The Homer Laughlin Company expanded the line with new shapes, and eventually new glaze colours as well. It became the best-selling line of dinnerware in the US. Rhead designed a similar line called "Harlequin", which was sold in Woolworth's, an important customer of Homer Laughlin.

Frederick Hurten Rhead died in New York City in November 1942 from cancer.

==Legacy and honours==
Rhead was active in two different fields: studio pottery and industrial ceramics, where there was sometimes less scope for artistic originality.

Rhead's pottery is displayed by major American museums, including the Metropolitan Museum of Art.
His American work can command very high prices, although his English work remains much more modestly priced.

The mass-produced Fiesta designs may be his best known achievement, as the line has remained in production since 1936, although not continuously. After Rhead's death, the production of "Fiesta" ran into problems related to war-time conditions. The United States Government took control of all available uranium to develop the atomic bomb. An oxide of uranium was necessary to produce the vibrant orange-red glaze of Fiesta. Without that key color, and with the severe reduction in variety of open-stock items available, the appeal of the line suffered. Consumer interest in, and sales of, the line did remain strong for some time. Despite the introduction of a new palette of glaze colours, sales progressively declined over the following 27 years until the entire line was discontinued in January 1973.
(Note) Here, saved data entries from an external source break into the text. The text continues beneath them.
(* ===== verification/Prometheus.v ===== *)
(** * src/src/prometheus_exporter.cpp: the metrics text

    The text of [renderPrometheusMetrics], with its label escaping, the hashed device labels
    and the printing of rates with three decimals.  The uptime is an argument (a monotonic
    clock), and so is the time at which the store is read. *)

From S2P Require Import Prelude Utils RingBuffer Double DoubleText Types Config RuntimeStats StateStore.

Definition labelEscape_char (ch : ascii) : bytes :=
  if bool_decide (ch = c_backslash) then [c_backslash; c_backslash]
  else if bool_decide (ch = c_dquote) then [c_backslash; c_dquote]
  else if bool_decide (ch = c_nl) then [c_backslash; "n"%char]
  else [ch].

Definition labelEscape (value : bytes) : bytes := value ≫= labelEscape_char.

(** [out << s << '\n'] *)
Definition line_out (s : bytes) : bytes := s ++ [c_nl].

Definition help_line (name help : bytes) : bytes := ("# HELP " : bytes) ++ name ++ c_space :: help.
Definition type_line (name type : bytes) : bytes := ("# TYPE " : bytes) ++ name ++ c_space :: type.

(** ** Device labels *)

Definition fnv1a (value : bytes) : Z :=
  fold_left (fun hash ch => u64 (Z.lxor hash (code ch) * 1099511628211)) value 1469598103934665603.

(** [setw(16)], [setfill('0')], [hex]: sixteen digits, the most significant first. *)
Fixpoint hex_digits (n : nat) (z : Z) (acc : bytes) : bytes :=
  match n with
  | O => acc
  | S n' => hex_digits n' (z / 16) (hexdigit (z mod 16) :: acc)
  end.

Definition fnv1aHex (value : bytes) : bytes := hex_digits 16 (fnv1a value) [].

Definition deviceLabel (config : Config) (device : DeviceState) : bytes :=
  if decide (prometheus_device_label_mode config = "raw_mac" /\ mac device <> []) then mac device
  else
    let stable_id := if decide (mac device <> []) then mac device else ip device in
    if decide (stable_id = []) then "unknown" else fnv1aHex stable_id.

(** ** Numbers *)

Definition pad3 (n : Z) : bytes :=
  [chr (48 + n / 100 mod 10); chr (48 + n / 10 mod 10); chr (48 + n mod 10)].

(** [std::fixed] with [precision(3)]: the exact value rounded to thousandths. *)
Definition d_fixed3 (x : double) : bytes :=
  let sign (s : bool) : bytes := if s then "-" else [] in
  match x with
  | SpecFloat.S754_zero s => sign s ++ ("0.000" : bytes)
  | SpecFloat.S754_infinity s => sign s ++ ("inf" : bytes)
  | SpecFloat.S754_nan => "nan"
  | SpecFloat.S754_finite s m e =>
      let thousandths :=
        if 0 <=? e then Z.pos m * 2 ^ e * 1000
        else round_half_even (Z.pos m * 1000) (2 ^ (- e)) in
      sign s ++ to_string (thousandths / 1000) ++ "."%char :: pad3 (thousandths mod 1000)
  end.

(** ** The text *)

(** [name{key="value"}] with the value escaped. *)
Definition label (key value : bytes) : bytes :=
  key ++ "="%char :: c_dquote :: labelEscape value ++ [c_dquote].

Definition sample (name : bytes) (labels : list bytes) (value : bytes) : bytes :=
  name ++ (if decide (labels = []) then [] else "{"%char :: join ","%char labels ++ ["}"%char])
  ++ c_space :: value.

Section Render.
Context (config : Config) {HO : HashOrder}.

Definition metric (name help type : bytes) (samples : list bytes) : list bytes :=
  [help_line name help; type_line name type] ++ samples.

Definition device_sample (name : bytes) (rate : DeviceState -> double) (device : DeviceState) : bytes :=
  sample name [label "device" (deviceLabel config device); label "status" (status_toString (status device))]
    (d_fixed3 (rate device)).

(** The lines in the order they are written, from what the calls into the store and the
    statistics returned. *)
Definition metrics_lines (s : Summary) (runtime : RuntimeStats) (uptime buffer_size : Z)
    (ds : list DeviceState) : list bytes :=
  metric "openwrt_netmon_up" "Whether the netmon service is running." "gauge"
    [sample "openwrt_netmon_up" [] "1"]
  ++ metric "openwrt_netmon_uptime_seconds" "Netmon service uptime in seconds." "counter"
    [sample "openwrt_netmon_uptime_seconds" [] (to_string uptime)]
  ++ metric "openwrt_netmon_syslog_messages_total" "Syslog messages received by parsed type." "counter"
    (sample "openwrt_netmon_syslog_messages_total" [label "type" "all"]
       (to_string (syslog_messages_total_ runtime))
     :: ((fun entry => sample "openwrt_netmon_syslog_messages_total" [label "type" entry.1] (to_string entry.2))
         <$> map_in_order (syslog_messages_by_type_ runtime)))
  ++ metric "openwrt_netmon_parse_errors_total"
       "Syslog messages that could not be parsed into a known event." "counter"
    [sample "openwrt_netmon_parse_errors_total" [] (to_string (parse_errors_total_ runtime))]
  ++ metric "openwrt_netmon_devices" "Number of devices by current status." "gauge"
    [sample "openwrt_netmon_devices" [label "status" "online"] (to_string (active_devices s));
     sample "openwrt_netmon_devices" [label "status" "idle"] (to_string (idle_devices s));
     sample "openwrt_netmon_devices" [label "status" "offline"] (to_string (offline_devices s));
     sample "openwrt_netmon_devices" [label "status" "unknown"] (to_string (unknown_devices s))]
  ++ metric "openwrt_netmon_rx_rate_bps" "Current aggregate receive rate in bits per second." "gauge"
    [sample "openwrt_netmon_rx_rate_bps" [] (d_fixed3 (sm_rx_rate_bps s))]
  ++ metric "openwrt_netmon_tx_rate_bps" "Current aggregate transmit rate in bits per second." "gauge"
    [sample "openwrt_netmon_tx_rate_bps" [] (d_fixed3 (sm_tx_rate_bps s))]
  ++ metric "openwrt_netmon_wan_attacks_total" "WAN attack or firewall drop events observed." "counter"
    [sample "openwrt_netmon_wan_attacks_total" [] (to_string (wan_attacks_total_ runtime))]
  ++ metric "openwrt_netmon_wan_attacks_5m"
       "WAN attack or firewall drop events in the last five minutes." "gauge"
    [sample "openwrt_netmon_wan_attacks_5m" [] (to_string (wan_attack_5m s))]
  ++ metric "openwrt_netmon_event_buffer_size" "Current in-memory event buffer size." "gauge"
    [sample "openwrt_netmon_event_buffer_size" [] (to_string buffer_size)]
  ++ (if prometheus_include_device_labels config then
        metric "openwrt_netmon_device_rx_rate_bps" "Current per-device receive rate in bits per second." "gauge"
          (device_sample "openwrt_netmon_device_rx_rate_bps" rx_rate_bps <$> ds)
        ++ metric "openwrt_netmon_device_tx_rate_bps" "Current per-device transmit rate in bits per second." "gauge"
          (device_sample "openwrt_netmon_device_tx_rate_bps" tx_rate_bps <$> ds)
      else []).

(** [summary()], [snapshot()], [eventBufferSize()] and [devices()] are separate calls, each
    under its own lock, between which other threads may change the state: the calls read
    [st1], [(r1, r2)], [st2] and [st3], the first and the last at the times [now1] and [now2]. *)
Definition renderPrometheusMetrics (now1 now2 : time) (st1 st2 st3 : StateStore)
    (r1 r2 : RuntimeStats) (uptime : Z) : bytes :=
  metrics_lines (summary config now1 st1) (stats_snapshot r1 r2) uptime (eventBufferSize st2)
    (devices config now2 st3) ≫= line_out.

End Render.

(** ** The scraper's side *)

(** A quoted label value is read up to the first quote that no backslash protects. *)
Fixpoint read_quoted (t : bytes) : option (bytes * bytes) :=
  match t with
  | [] => None
  | c :: t1 =>
      if bool_decide (c = c_dquote) then Some ([], t1)
      else if bool_decide (c = c_backslash) then
        match t1 with
        | [] => None
        | e :: t2 =>
            if bool_decide (e = "n"%char) then prod_map (cons c_nl) id <$> read_quoted t2
            else if bool_decide (e = c_backslash \/ e = c_dquote) then
              prod_map (cons e) id <$> read_quoted t2
            else None
        end
      else prod_map (cons c) id <$> read_quoted t1
  end.

(** [t] is read as the value [v] and leaves [rest]. *)
Definition reads (t v rest : bytes) : Prop := read_quoted t = Some (v, rest).

Definition is_hex (c : ascii) : Prop := 48 <= code c <= 57 \/ 97 <= code c <= 102.

Definition hash_digits_value (s : bytes) : Z :=
  fold_left (fun n c => n * 16 + (if code c <? 97 then code c - 48 else code c - 87)) s 0.

(** A text without a line break. *)
Definition plain (l : bytes) : Prop := c_nl ∉ l.

(** A line of the text is a comment or a sample of this service, and is one line. *)
Definition line_ok (l : bytes) : Prop :=
  plain l /\ (("# " : bytes) `prefix_of` l \/ ("openwrt_netmon_" : bytes) `prefix_of` l).

(** ** Labels *)

Lemma read_quoted_char c t :
  read_quoted (labelEscape_char c ++ t) = prod_map (cons c) id <$> read_quoted t.
Proof.
  unfold labelEscape_char. repeat case_bool_decide; subst; try done.
  cbn [app read_quoted]. by rewrite !bool_decide_false by done.
Qed.

Lemma read_quoted_escape v t :
  read_quoted (labelEscape v ++ c_dquote :: t) = Some (v, t).
Proof.
  induction v as [|c v IH]; [done|].
  change (labelEscape (c :: v)) with (labelEscape_char c ++ labelEscape v).
  by rewrite <- app_assoc, read_quoted_char, IH.
Qed.

Lemma labelEscape_no_newline v : c_nl ∉ labelEscape v.
Proof.
  unfold labelEscape. intros (c & Hc & _)%list_elem_of_bind. revert Hc.
  unfold labelEscape_char. repeat case_bool_decide; subst; rewrite ?elem_of_cons; intros Hc; 
    destruct_or?; try done; try set_solver.
Qed.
After an absence of 13 years, the line was revived with an altered clay body and glaze composition. This second incarnation of Fiesta dinnerware was first marketed in early 1986 to capitalise on the 50th anniversary of the original line's introduction. In addition, popular taste was embracing vintage design.

Some vintage Fiesta casting moulds designed by Rhead were used in production of the new ware. Most shapes had to be slightly altered, or completely redesigned to meet the requirements of the new materials.

==Annotated references==
- Bumpus, Bernard Collecting Rhead Pottery: Charlotte, Frederick, Frederick Hurten, 1999
- Bumpus, Bernard Rhead Artists and Potters 1870–1950 – catalogue of exhibition at the Geffrye Museum, 1986.
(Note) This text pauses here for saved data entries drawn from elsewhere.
(* ===== verification/SqliteEngine.v ===== *)
(** * Calls into libsqlite3, and a library that keeps the promise of [SqliteSpec]

    What a call does to the tables under [SqliteSpec].  Then the tables themselves as
    connections, sorted by time where SQL leaves the order of rows of one second open: this
    shows that the promise can be kept, and runs the model on concrete data. *)

From S2P Require Import Prelude Utils RingBuffer Double Types Config StateStore Sqlite.

(** Solves [sql ∈ neutral_sql] for a literal. *)
Ltac neutral := apply (bool_decide_unpack _); by vm_compute.

(** ** Calls *)

Section Calls.
Context {API : SqliteApi} {SPEC : SqliteSpec API}.
Implicit Types c : conn.

Lemma run_statement_view stmt cmd c : view (run_statement stmt cmd c) = run_command cmd (view c).
Proof. unfold run_statement. by rewrite prepare_ok, step_command_view. Qed.

Lemma query_rows_answers {R} (q : Query R) c : answers q (view c) (query_rows q c).
Proof. unfold query_rows. rewrite prepare_ok. apply step_rows_answers. Qed.

Lemma execLog_view sql c : sql ∈ neutral_sql -> view (execLog sql c) = view c.
Proof. apply exec_view. Qed.

End Calls.

(** ** An admissible library *)

Section By.
Context {R : Type} (ts : R -> Z).

Definition by_ts_asc (a b : R) : Prop := ts a <= ts b.
Definition by_ts_desc (a b : R) : Prop := ts b <= ts a.

#[export] Instance by_ts_asc_dec : RelDecision by_ts_asc.
Proof. intros a b. unfold by_ts_asc. apply _. Defined.
#[export] Instance by_ts_desc_dec : RelDecision by_ts_desc.
Proof. intros a b. unfold by_ts_desc. apply _. Defined.
#[export] Instance by_ts_asc_trans : Transitive by_ts_asc.
Proof. intros a b c. unfold by_ts_asc. lia. Qed.
#[export] Instance by_ts_desc_trans : Transitive by_ts_desc.
Proof. intros a b c. unfold by_ts_desc. lia. Qed.
#[export] Instance by_ts_asc_total : Total by_ts_asc.
Proof. intros a b. unfold by_ts_asc. lia. Qed.
#[export] Instance by_ts_desc_total : Total by_ts_desc.
Proof. intros a b. unfold by_ts_desc. lia. Qed.

Definition select_newest (n : Z) (l : list R) : list R := sql_limit n (merge_sort by_ts_desc l).
Definition select_newest_in_order (n : Z) (l : list R) : list R :=
  merge_sort by_ts_asc (select_newest n l).

Lemma select_newest_ok n l : newest_rows ts n l (select_newest n l).
Proof.
  exists (merge_sort by_ts_desc l). split; [apply merge_sort_Permutation|].
  split; [|done]. apply (StronglySorted_merge_sort by_ts_desc).
Qed.

Lemma select_newest_in_order_ok n l : newest_rows_in_order ts n l (select_newest_in_order n l).
Proof.
  exists (select_newest n l). split; [apply select_newest_ok|].
  split; [apply merge_sort_Permutation|]. apply (StronglySorted_merge_sort by_ts_asc).
Qed.

End By.

Definition answer (t : Tables) {R} (q : Query R) : list R :=
  match q in Query R return list R with
  | SelectDevicesForLoad => merge_sort (by_ts_asc dr_last_seen) (values (t_devices t))
  | SelectDevices n => select_newest dr_last_seen n (values (t_devices t))
  | SelectEventsForLoad n => select_newest_in_order er_ts n (values (t_events t))
  | SelectEvents n => select_newest er_ts n (values (t_events t))
  | SelectAttacksForLoad n => select_newest_in_order ar_ts n (values (t_attacks t))
  | SelectAttacks n => select_newest ar_ts n (values (t_attacks t))
  | SelectTraffic n =>
      (oldest_first Z.le tr_ts (sql_limit n (newest_first Z.le tr_ts (map_to_list (t_traffic t))))).*2
  | SelectTotals cutoff =>
      totals_row (t_devices t) <$>
        (merge_sort totals_before (filter (fun e => cutoff <= tr_ts e.2) (map_to_list (t_traffic t)))).*2
  | SelectInteger _ => [0]
  end.

#[export] Instance memory_api : SqliteApi := {|
  conn := Tables;
  open_v2 := fun _ => Some empty_Tables;
  exec_sql := fun c _ => (true, c);
  prepare_v2 := fun _ _ => true;
  step_command := fun c cmd => (true, run_command cmd c);
  step_rows := fun R c q => answer c q
|}.

Lemma answer_ok R t (q : Query R) : answers q t (answer t q).
Proof.
  destruct q; simpl; auto using select_newest_ok, select_newest_in_order_ok.
  split; [apply merge_sort_Permutation|]. apply (StronglySorted_merge_sort (by_ts_asc dr_last_seen)).
Qed.

#[export] Instance memory_spec : SqliteSpec memory_api := {|
  view := (fun c => c) : @conn memory_api -> Tables;
  prepare_ok := fun _ _ => eq_refl;
  step_command_ok := fun _ _ => eq_refl;
  step_command_view := fun _ _ => eq_refl;
  step_rows_answers := fun R c q => answer_ok R c q;
  exec_ok := fun _ _ _ => eq_refl;
  exec_view := fun _ _ _ => eq_refl
|}.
Bernard Bumpus (1921–2004) was the leading authority on the Rhead family, and knew a great deal about Frederick Hurten Rhead's background in England. In 1986 Bumpus curated an exhibition at the Geffrye Museum, London, called Rhead Artists and Potters. It toured other museums including the Potteries Museum & Art Gallery in Stoke-on-Trent. Bumpus hoped to take a version of the exhibition to the US, but, despite American interest in the Rhead family, he was not able to obtain the necessary funding.

- Dale, Sharon Frederick Hurten Rhead: an English Potter in America, 1986, Erie Art Museum
A detailed study with good illustrations. It was published in connection with an exhibition held in 1986. It is better on Rhead's American career than his English background.